» **WHAT TO PRODUCE**: Within the records below is a range that opens at the line with "objects : list Grid;" and closes at the line with "lastDrawTheta := drawTheta". Return that range word for word, both ends included, and only that range.

» **DATASET**:
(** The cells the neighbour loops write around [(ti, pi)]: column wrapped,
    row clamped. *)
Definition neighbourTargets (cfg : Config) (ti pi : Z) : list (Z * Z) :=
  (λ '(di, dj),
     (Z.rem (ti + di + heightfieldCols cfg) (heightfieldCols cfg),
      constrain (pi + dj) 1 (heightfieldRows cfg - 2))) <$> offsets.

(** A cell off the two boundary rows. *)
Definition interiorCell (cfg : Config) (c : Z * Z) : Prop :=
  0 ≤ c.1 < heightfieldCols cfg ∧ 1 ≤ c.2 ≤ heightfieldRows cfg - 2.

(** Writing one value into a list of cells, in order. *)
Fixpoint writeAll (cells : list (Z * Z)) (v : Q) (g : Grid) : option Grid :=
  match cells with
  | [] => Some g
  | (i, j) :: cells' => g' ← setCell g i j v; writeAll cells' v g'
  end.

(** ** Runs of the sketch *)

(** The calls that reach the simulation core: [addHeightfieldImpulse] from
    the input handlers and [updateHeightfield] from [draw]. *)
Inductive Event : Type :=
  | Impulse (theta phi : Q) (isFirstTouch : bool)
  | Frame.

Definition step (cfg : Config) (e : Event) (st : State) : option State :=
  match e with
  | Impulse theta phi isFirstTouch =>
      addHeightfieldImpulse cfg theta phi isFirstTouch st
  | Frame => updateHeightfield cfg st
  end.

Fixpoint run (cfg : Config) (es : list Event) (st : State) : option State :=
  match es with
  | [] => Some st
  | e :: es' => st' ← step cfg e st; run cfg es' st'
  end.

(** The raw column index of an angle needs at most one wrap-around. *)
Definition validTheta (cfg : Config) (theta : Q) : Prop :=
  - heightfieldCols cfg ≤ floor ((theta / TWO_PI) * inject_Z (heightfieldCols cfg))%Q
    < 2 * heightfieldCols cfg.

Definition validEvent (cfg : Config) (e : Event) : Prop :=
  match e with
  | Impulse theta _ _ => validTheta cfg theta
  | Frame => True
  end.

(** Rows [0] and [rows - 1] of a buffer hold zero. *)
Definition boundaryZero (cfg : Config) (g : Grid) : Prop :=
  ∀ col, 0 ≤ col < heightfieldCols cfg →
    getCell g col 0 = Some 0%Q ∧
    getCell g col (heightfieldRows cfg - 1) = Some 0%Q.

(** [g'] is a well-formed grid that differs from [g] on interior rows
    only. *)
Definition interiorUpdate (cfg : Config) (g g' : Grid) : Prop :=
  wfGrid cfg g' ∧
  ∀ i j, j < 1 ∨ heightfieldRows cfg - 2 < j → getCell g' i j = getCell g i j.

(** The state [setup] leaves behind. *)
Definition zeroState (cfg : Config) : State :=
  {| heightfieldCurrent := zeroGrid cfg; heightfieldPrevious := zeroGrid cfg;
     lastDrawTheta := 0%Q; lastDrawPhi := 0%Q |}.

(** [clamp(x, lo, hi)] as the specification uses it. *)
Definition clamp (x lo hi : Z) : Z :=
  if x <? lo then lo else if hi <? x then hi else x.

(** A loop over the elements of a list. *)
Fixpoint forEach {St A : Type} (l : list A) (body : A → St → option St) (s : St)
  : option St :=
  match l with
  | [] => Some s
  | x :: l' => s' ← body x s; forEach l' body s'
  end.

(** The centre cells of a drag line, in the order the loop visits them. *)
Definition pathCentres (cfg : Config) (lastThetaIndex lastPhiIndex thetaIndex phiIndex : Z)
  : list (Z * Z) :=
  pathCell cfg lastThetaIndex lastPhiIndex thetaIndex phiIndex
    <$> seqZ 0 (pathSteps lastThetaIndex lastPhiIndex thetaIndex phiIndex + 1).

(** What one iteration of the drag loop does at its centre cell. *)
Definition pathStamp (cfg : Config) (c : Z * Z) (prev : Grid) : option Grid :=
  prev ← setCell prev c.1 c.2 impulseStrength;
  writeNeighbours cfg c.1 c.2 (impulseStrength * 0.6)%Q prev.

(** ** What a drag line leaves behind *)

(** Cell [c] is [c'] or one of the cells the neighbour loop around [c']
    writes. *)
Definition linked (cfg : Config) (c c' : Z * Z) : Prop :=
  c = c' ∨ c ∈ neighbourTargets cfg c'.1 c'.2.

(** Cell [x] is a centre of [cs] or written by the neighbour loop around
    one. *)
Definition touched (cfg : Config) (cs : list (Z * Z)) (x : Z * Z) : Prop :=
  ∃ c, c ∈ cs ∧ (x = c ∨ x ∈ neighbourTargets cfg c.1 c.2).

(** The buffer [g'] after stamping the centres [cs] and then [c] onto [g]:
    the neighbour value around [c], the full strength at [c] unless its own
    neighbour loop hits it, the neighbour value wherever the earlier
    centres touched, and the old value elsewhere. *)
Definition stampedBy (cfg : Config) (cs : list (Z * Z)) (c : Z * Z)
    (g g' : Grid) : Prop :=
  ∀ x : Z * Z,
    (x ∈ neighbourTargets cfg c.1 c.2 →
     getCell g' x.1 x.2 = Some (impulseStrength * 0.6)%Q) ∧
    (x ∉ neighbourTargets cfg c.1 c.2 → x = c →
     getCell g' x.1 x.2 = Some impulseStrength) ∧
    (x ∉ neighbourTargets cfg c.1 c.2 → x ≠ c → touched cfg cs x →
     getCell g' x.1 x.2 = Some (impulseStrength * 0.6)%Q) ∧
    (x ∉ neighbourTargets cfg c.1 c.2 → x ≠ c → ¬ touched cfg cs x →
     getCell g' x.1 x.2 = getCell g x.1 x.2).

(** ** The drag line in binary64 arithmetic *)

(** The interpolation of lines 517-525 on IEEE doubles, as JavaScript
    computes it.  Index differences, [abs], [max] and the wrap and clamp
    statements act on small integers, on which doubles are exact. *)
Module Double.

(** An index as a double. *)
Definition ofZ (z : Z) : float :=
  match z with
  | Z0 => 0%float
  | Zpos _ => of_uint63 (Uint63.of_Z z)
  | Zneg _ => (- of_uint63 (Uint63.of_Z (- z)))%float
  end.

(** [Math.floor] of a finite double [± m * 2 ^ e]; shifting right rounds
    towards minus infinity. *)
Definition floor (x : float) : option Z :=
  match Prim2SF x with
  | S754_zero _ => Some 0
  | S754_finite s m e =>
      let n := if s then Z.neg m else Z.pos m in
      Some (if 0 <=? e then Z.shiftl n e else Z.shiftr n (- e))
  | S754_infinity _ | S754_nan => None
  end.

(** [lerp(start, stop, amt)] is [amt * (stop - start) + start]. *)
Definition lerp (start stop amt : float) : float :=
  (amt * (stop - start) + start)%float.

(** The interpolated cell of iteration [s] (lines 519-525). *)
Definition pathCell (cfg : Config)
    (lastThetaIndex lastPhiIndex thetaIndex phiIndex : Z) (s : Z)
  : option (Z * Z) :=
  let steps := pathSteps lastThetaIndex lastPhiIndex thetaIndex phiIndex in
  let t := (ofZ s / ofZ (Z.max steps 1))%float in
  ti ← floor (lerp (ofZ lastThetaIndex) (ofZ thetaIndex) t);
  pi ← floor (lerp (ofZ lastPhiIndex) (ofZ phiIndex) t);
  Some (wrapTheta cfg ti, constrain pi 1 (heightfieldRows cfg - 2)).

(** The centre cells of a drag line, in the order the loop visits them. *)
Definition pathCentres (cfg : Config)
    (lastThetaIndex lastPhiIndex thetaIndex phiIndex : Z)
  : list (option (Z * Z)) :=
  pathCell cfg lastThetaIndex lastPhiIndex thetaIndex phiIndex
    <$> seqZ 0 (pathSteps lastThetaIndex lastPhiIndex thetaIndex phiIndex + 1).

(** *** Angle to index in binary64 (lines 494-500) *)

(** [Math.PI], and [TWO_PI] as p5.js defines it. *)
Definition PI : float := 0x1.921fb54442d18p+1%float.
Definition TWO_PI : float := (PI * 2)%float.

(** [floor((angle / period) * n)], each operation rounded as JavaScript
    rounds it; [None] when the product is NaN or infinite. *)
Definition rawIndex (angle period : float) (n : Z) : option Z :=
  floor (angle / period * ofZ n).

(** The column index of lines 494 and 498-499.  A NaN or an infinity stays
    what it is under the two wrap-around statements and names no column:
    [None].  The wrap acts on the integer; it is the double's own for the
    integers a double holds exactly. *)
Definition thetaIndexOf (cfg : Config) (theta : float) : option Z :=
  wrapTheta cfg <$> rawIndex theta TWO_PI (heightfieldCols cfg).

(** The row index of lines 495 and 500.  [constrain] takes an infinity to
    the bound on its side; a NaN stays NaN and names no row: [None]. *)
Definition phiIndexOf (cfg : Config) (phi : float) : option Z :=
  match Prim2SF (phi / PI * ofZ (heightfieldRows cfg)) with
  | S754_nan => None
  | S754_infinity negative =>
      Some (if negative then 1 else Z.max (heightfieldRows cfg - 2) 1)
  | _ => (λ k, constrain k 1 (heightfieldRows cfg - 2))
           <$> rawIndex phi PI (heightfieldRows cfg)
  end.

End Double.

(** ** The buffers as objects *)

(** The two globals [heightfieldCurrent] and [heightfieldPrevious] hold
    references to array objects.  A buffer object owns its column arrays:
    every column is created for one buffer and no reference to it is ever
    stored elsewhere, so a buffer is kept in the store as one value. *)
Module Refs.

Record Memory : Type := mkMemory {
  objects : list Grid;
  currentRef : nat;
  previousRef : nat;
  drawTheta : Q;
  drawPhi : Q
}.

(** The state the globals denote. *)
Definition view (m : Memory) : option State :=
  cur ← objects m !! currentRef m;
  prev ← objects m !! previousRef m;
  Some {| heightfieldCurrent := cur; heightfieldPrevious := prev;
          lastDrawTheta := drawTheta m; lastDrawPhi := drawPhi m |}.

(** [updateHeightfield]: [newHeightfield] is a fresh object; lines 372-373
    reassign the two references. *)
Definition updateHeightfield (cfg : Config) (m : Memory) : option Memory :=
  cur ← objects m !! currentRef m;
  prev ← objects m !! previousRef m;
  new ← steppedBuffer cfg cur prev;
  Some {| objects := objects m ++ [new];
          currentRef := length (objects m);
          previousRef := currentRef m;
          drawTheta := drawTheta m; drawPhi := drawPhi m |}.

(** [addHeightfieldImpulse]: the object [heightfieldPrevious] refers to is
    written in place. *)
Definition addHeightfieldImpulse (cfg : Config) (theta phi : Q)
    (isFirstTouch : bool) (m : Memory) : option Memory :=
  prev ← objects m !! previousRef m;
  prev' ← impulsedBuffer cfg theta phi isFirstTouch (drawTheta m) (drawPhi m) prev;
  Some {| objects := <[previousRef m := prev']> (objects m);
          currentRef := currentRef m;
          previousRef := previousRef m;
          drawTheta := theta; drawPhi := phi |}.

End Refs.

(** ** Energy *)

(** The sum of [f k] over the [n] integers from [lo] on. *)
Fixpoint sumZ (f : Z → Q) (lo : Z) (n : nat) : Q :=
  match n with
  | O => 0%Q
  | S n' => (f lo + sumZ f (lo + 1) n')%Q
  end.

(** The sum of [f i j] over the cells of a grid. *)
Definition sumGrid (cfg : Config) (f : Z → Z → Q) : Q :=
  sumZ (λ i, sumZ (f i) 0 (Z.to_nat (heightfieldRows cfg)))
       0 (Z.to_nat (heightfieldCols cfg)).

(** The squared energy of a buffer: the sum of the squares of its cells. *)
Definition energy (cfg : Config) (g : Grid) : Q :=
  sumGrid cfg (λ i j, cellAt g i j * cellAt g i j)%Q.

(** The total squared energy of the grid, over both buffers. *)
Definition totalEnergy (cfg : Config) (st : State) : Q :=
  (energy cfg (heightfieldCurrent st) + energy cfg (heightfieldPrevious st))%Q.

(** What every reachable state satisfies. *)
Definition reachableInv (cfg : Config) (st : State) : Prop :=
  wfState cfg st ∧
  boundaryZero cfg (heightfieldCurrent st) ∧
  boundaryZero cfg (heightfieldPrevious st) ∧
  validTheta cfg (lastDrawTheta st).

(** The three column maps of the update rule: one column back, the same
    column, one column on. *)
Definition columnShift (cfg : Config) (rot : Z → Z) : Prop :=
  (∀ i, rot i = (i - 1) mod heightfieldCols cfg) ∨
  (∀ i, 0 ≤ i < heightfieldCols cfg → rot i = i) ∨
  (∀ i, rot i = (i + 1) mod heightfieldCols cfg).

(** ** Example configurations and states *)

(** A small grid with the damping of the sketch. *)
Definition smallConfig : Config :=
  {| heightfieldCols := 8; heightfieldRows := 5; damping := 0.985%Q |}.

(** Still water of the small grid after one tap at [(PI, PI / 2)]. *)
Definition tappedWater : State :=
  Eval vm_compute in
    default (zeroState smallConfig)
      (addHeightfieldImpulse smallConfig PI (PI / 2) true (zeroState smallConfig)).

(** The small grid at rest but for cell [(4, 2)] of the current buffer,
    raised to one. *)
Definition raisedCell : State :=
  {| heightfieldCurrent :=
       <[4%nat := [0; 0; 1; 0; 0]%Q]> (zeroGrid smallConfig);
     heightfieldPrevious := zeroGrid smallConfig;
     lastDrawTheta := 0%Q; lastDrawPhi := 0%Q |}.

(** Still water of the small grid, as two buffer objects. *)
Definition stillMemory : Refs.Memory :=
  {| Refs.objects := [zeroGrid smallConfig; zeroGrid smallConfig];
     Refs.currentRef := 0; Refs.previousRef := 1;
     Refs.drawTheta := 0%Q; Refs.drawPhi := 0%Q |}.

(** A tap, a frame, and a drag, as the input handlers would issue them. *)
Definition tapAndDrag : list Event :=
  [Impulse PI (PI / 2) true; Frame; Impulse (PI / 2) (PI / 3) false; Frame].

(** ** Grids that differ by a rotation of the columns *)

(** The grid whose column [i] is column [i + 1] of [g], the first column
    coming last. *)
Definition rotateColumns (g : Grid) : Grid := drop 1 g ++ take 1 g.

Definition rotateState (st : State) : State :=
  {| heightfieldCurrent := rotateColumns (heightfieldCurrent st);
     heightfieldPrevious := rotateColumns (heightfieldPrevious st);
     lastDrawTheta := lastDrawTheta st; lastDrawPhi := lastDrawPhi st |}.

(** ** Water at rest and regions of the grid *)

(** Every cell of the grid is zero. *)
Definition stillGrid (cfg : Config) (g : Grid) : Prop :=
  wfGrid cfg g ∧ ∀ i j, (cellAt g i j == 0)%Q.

» **RESPONSE**:
  objects : list Grid;
  currentRef : nat;
  previousRef : nat;
  drawTheta : Q;
  drawPhi : Q
}.

(** The state the globals denote. *)
Definition view (m : Memory) : option State :=
  cur ← objects m !! currentRef m;
  prev ← objects m !! previousRef m;
  Some {| heightfieldCurrent := cur; heightfieldPrevious := prev;
          lastDrawTheta := drawTheta m; lastDrawPhi := drawPhi m |}.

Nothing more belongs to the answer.